Rules and Regulations of Bank CDs
CDs, commonly known to many as bank certificates of deposit, are issued by many different banks. CDs are tightly regulated via state and federal banking regulators. Other than convenience by way of a simple transfer from your account to the CD, CDs are also very safe. The rates that are paid on CDs fall under Regulation T of the US Federal Reserve System, which dictates how the banking community as a whole may offer CDs and how they are to count towards meeting a given bank's reserve requirements.

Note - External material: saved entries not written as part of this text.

(* ===== verification/StateInvariant.v ===== *)
(** * Invariant of the state database and the effects operations have on it

    [db_ok] collects what the schema declares (keys, CHECK constraints, unique
    indexes, foreign keys), what [Store.Audit] checks when the daemon starts, and
    the stronger fact the audit does not check: a process has at most one local
    action row and that row is the one right after the resolved frontier.

    [prim] is the vocabulary of changes a committed operation makes, the deletion
    of a process row (with its cascade) apart.  The files that follow show that
    every operation is a sequence of [prim] steps or one such deletion, so each
    invariant is proved once, over [prim]. *)
From S2P Require Import Prelude DaemonProtocol StateSchema StateQueries StateTx StateReport.
From stdpp Require Import options.
Local Open Scope Z_scope.

Definition reported (db : DB) (aid : string) : Prop :=
  exists k f, db_reports db !! k = Some f /\ f_action_id f = Some aid.

Definition has_terminal_report (db : DB) (pid : string) : Prop :=
  exists k f, db_reports db !! k = Some f /\ f_process_id f = pid
              /\ f_report_kind f = ReportProcessTerminal.

Definition no_action (db : DB) (pid : string) : Prop :=
  forall k a, db_actions db !! k = Some a -> a_ProcessID a <> pid.

Section Invariant.
Context {RC : ReportCodec}.

Record db_ok (db : DB) : Prop := mk_db_ok {
  ok_pkey : forall k p, db_processes db !! k = Some p -> p_ProcessID p = k;
  ok_akey : forall k a, db_actions db !! k = Some a -> a_ID a = k;
  ok_rkey : forall k f, db_reports db !! k = Some f -> f_report_id f = k;
  ok_pcheck : forall k p, db_processes db !! k = Some p -> processes_check p = true;
  ok_acheck : forall k a, db_actions db !! k = Some a -> process_actions_check a = true;
  ok_rcheck : forall k f, db_reports db !! k = Some f -> frozen_reports_check f = true;
  ok_seq64 : forall k p, db_processes db !! k = Some p -> is_int64 (p_ResolvedActionSeq p);
  ok_frontier : forall k a, db_actions db !! k = Some a ->
    exists p, db_processes db !! a_ProcessID a = Some p
              /\ a_Seq a = p_ResolvedActionSeq p + 1 /\ is_int64 (a_Seq a);
  ok_single : forall k1 k2 a1 a2,
    db_actions db !! k1 = Some a1 -> db_actions db !! k2 = Some a2 ->
    a_ProcessID a1 = a_ProcessID a2 -> k1 = k2;
  ok_rfk : forall k f, db_reports db !! k = Some f -> report_fk f db = true;
  ok_slot : forall k1 k2 f1 f2,
    db_reports db !! k1 = Some f1 -> db_reports db !! k2 = Some f2 ->
    same_slot f1 f2 = true -> k1 = k2;
  ok_valid : forall k f, db_reports db !! k = Some f -> validateReport (reportFromSQLC f) = None;
  ok_terminal : forall k p, db_processes db !! k = Some p ->
    (p_Phase p = ProcessTerminal <-> has_terminal_report db k);
  ok_closed : forall k p, db_processes db !! k = Some p -> p_LocalClosed p = true ->
    p_Phase p = ProcessTerminal;
  ok_closed_reported : forall k p k' a, db_processes db !! k = Some p -> p_LocalClosed p = true ->
    db_actions db !! k' = Some a -> a_ProcessID a = k -> reported db (a_ID a);
  ok_noeffect : forall k a, db_actions db !! k = Some a -> a_EffectCommitted a = false ->
    reported db (a_ID a)
}.

Lemma empty_db_ok : db_ok empty_db.
Proof. split; simpl; intros *; rewrite ?lookup_empty; done. Qed.
End Invariant.

(** ** How a process row may change *)

Definition phase_rank (ph : ProcessPhase) : Z :=
  match ph with
  | ProcessPreparing => 0
  | ProcessPrepared => 1
  | ProcessAccepted => 2
  | ProcessTerminal => 3
  end.

(** Identity is fixed, the phase and the frontier only advance, commitments are
    never withdrawn, and a recorded containment never changes. *)
Record process_le (p p' : Process) : Prop := mk_process_le {
  ple_id : p_ProcessID p' = p_ProcessID p;
  ple_instance : p_SupervisorInstanceID p' = p_SupervisorInstanceID p;
  ple_token : p_SupervisorToken p' = p_SupervisorToken p;
  ple_phase : phase_rank (p_Phase p) <= phase_rank (p_Phase p');
  ple_resolved : p_ResolvedActionSeq p <= p_ResolvedActionSeq p';
  ple_exec : p_ExecCommitted p = true -> p_ExecCommitted p' = true;
  ple_containment : p_ContainmentKind p <> "" ->
    p_ContainmentKind p' = p_ContainmentKind p /\ p_ContainmentID p' = p_ContainmentID p;
  ple_empty : p_ContainmentEmpty p = true -> p_ContainmentEmpty p' = true;
  ple_admission : p_ActionAdmissionClosed p = true -> p_ActionAdmissionClosed p' = true;
  ple_closed : p_LocalClosed p = true -> p_LocalClosed p' = true;
  ple_released : p_ServerReleased p = true -> p_ServerReleased p' = true
}.

Global Instance process_le_refl : Reflexive process_le.
Proof. intros p. split; intros; try done; lia. Qed.

Global Instance process_le_trans : Transitive process_le.
Proof.
  intros p q r Hpq Hqr. destruct Hpq, Hqr. split; try lia; try (etrans; eassumption); eauto.
  intros H. destruct (ple_containment0 H) as [E1 E2]. rewrite <- E1 in H.
  destruct (ple_containment1 H) as [E3 E4]. split; congruence.
Qed.

Section Effects.
Context {RC : ReportCodec}.

(** A fresh [frozen_reports] row that the schema accepts. *)
Definition fresh_report (db : DB) (f : FrozenReport) : Prop :=
  db_reports db !! f_report_id f = None
  /\ frozen_reports_check f = true
  /\ (forall k g, db_reports db !! k = Some g -> same_slot f g = false)
  /\ validateReport (reportFromSQLC f) = None
  /\ f_state f = ReportPending.

Inductive prim (db : DB) : DB -> Prop :=
  | prim_identity installation_id machine_id :
      db_identity db = None ->
      prim db (mkDB (Some (installation_id, machine_id))
                 (db_processes db) (db_actions db) (db_reports db))
  | prim_reserve pid instance token :
      processes_check (new_process_row pid instance token) = true ->
      db_processes db !! pid = None ->
      prim db (with_processes db (<[pid := new_process_row pid instance token]> (db_processes db)))
  | prim_process pid p p' :
      db_processes db !! pid = Some p ->
      process_le p p' ->
      p_ResolvedActionSeq p' = p_ResolvedActionSeq p ->
      processes_check p' = true ->
      (p_Phase p' = ProcessTerminal <-> p_Phase p = ProcessTerminal) ->
      (p_LocalClosed p' = true -> p_LocalClosed p = true
         \/ (p_Phase p = ProcessTerminal
             /\ forall k a, db_actions db !! k = Some a -> a_ProcessID a = pid ->
                            reported db (a_ID a))) ->
      prim db (with_processes db (<[pid := p']> (db_processes db)))
  | prim_advance pid p n :
      db_processes db !! pid = Some p ->
      p_ResolvedActionSeq p <= n -> is_int64 n -> no_action db pid ->
      prim db (with_processes db (<[pid := set_ResolvedActionSeq n p]> (db_processes db)))
  | prim_admit p a :
      db_processes db !! a_ProcessID a = Some p ->
      a_Seq a = p_ResolvedActionSeq p + 1 -> is_int64 (a_Seq a) ->
      no_action db (a_ProcessID a) -> db_actions db !! a_ID a = None ->
      process_actions_check a = true -> a_EffectCommitted a = true ->
      p_LocalClosed p = false -> p_ActionAdmissionClosed p = false ->
      p_Phase p = ProcessAccepted -> p_ExecCommitted p = true ->
      prim db (with_actions db (<[a_ID a := a]> (db_actions db)))
  | prim_admit_noeffect p a f :
      db_processes db !! a_ProcessID a = Some p ->
      a_Seq a = p_ResolvedActionSeq p + 1 -> is_int64 (a_Seq a) ->
      no_action db (a_ProcessID a) -> db_actions db !! a_ID a = None ->
      process_actions_check a = true -> a_EffectCommitted a = false ->
      p_LocalClosed p = false ->
      fresh_report db f -> f_process_id f = a_ProcessID a -> f_action_id f = Some (a_ID a) ->
      prim db (with_reports (with_actions db (<[a_ID a := a]> (db_actions db)))
                 (<[f_report_id f := f]> (db_reports db)))
  | prim_report f :
      fresh_report db f -> report_fk f db = true ->
      f_report_kind f <> ReportProcessTerminal ->
      prim db (with_reports db (<[f_report_id f := f]> (db_reports db)))
  | prim_terminal p p' f :
      db_processes db !! f_process_id f = Some p ->
      process_le p p' -> p_ResolvedActionSeq p' = p_ResolvedActionSeq p ->
      processes_check p' = true -> p_Phase p' = ProcessTerminal ->
      p_LocalClosed p' = p_LocalClosed p ->
      fresh_report db f -> f_report_kind f = ReportProcessTerminal ->
      prim db (with_processes (with_reports db (<[f_report_id f := f]> (db_reports db)))
                 (<[f_process_id f := p']> (db_processes db)))
  | prim_settle rid f f' :
      db_reports db !! rid = Some f ->
      frozen_reports_check f' = true ->
      (exists st code err, f' = set_report_state st code err f) ->
      f_state f <> ReportAcknowledged ->
      prim db (with_reports db (<[rid := f']> (db_reports db)))
  | prim_resolve a p :
      db_actions db !! a_ID a = Some a ->
      db_processes db !! a_ProcessID a = Some p ->
      prim db (mkDB (db_identity db)
                 (<[a_ProcessID a := set_ResolvedActionSeq (a_Seq a) p]> (db_processes db))
                 (delete (a_ID a) (db_actions db))
                 (delete_where (fun f => (f_action_id f ==? Some (a_ID a))
                                         && (f_process_id f ==? a_ProcessID a)) (db_reports db))).
End Effects.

CDs that are federally insured by a bank are capable of being offered by a wide variety of different credit unions and other banking institutions. These CDs are capable of being purchased online or directly through a broker, or even right over the phone, and then you can keep them inside of your normal brokerage account. CDs are capable of being written for a maturity ranging from just a few months to as many as several years in length. CDs can be written for all lengths depending on what the funding needs are for the particular bank in question. CDs tend to be guaranteed by the FDIC, which stands for the Federal Deposit Insurance Corporation up to a certain amount of money.
How do Bank Certificates of Deposit Work?
When you buy a CD, it is not unlike making a purchase of a bond. There is a minimal amount of paperwork and most of the purchasing can actually be completed online. The CD is going to have a maturity rate and a coupon rate that are attached to it. Purchasers can make the decision of receiving the dividends or having the dividends reinvested back into the account and then paid at the time of maturity.
Banks are going to advertise their CDs based on the APR, which stands for Annual Percentage Rate. The APR assumes that all of the dividends are going to be invested back in until the point of maturity. You should be buying a CD that is based on the highest possible APR that you can get rather than the advertised rate of the coupon. You are also going to want to make sure that you understand how the CD insurance feature actually is going to work for you. The insurance limits are going to vary, and they are sometimes temporarily raised to amounts like $250,000, which is going to include all of the principal and all of the interest that has been paid.
It can be a good idea to invest in a CD from the bank, but it's only really a good idea if you actually know what you're doing.